Lamenting that public sector banks including Zarai Taraqiati Bank Limited were reluctant in providing agriculture credit to date growers, he demanded 50 percent subsidy on exports of dates in cargo service.

He said exporters in dates producing countries like Saudi Arabia, Egypt, Abu Dhabi, etc are bound to buy this fruit from the growers at government-set rates, but here in Pakistan no such mechanism was in place.

Mujeeb-ure-Rehman, General Secretary Khairpur Khajoor Mnadi, said, “There are only 40 exporters and the quality/size of dates is decreasing day by day, while the established research institutes are not making any serious efforts to find the reasons behind this deterioration”.

Rehman said the government was not interested in establishing Khairpur Khajoor Mandi as an international-level platform despite the fact that the district was contributing millions in revenue.

“There was no public sector date factory in Khairpur, which was an injustice to the locals,” he said. According to Rehman among reasons that discourage foreign importers from coming down here are security issues and lack of decent guest houses and hotels. “As far as the security risks are concerned, the government, through diplomatic business development activities, needs to bring the foreign importers round by assuring them of their safety during their stay in Pakistan,” he said.

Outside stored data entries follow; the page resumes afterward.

(** * SpacyNLP: the component that links spaCy to a Rasa NLU pipeline

    A shallow embedding of [rasa/nlu/utils/spacy_utils.py].

    - Python [str] is [string].  [lower] is [str.lower] on ASCII texts,
      which is what the examples and scenarios use; what is said of
      lower-casing in general is said of an arbitrary [str_lower].
    - Python [int] positions are [Z].
    - [Optional[T]] is [option T]; [None] is [None].
    - Exceptions and the calls that leave the component (the deprecation
      warning, [spacy.load], [nlp.pipe], [nlp(text)]) are threaded through
      a small monad: a computation yields the trace of external calls it
      made together with either the raised exception or its value.
    - The [dict] built by [merge_content_lists] is a [gmap Z _]; its items
      are only ever read through [sorted], so insertion order is
      irrelevant. *)

From Stdlib Require Import Ascii.
From stdpp Require Import gmap strings list fin_maps sorting.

There are just 11 date processing factories operating in Therhi town of Khairpur, Rehman said adding but a tsunami of taxes, i.e., labour tax, social tax, old age tax, income tax, property tax, etc, was making it impossible for them stay in business.

A case in point is Lipton Dates Factory, which in its heyday was a source of subsistence for near ten thousand workers, but excessive cost of doing business snuffed it out. The Khajoor Mandi official said the exports of fresh and dry dates were decreasing at an alarming rate, but for the tunnel-visioned TDAP it was business as usual. “The authorities will have to realise that a lot is at stake here,” he said.

If the government is really interested in boosting domestic economy, then it will have to make good on its commitments of modernising Khairpur’s date industry, the growers said. They appealed to Prime Minister Imran Khan and his economic team to take into account the immense prospects of this industry that if fully tapped could make a serious dent in the trade deficit of the country.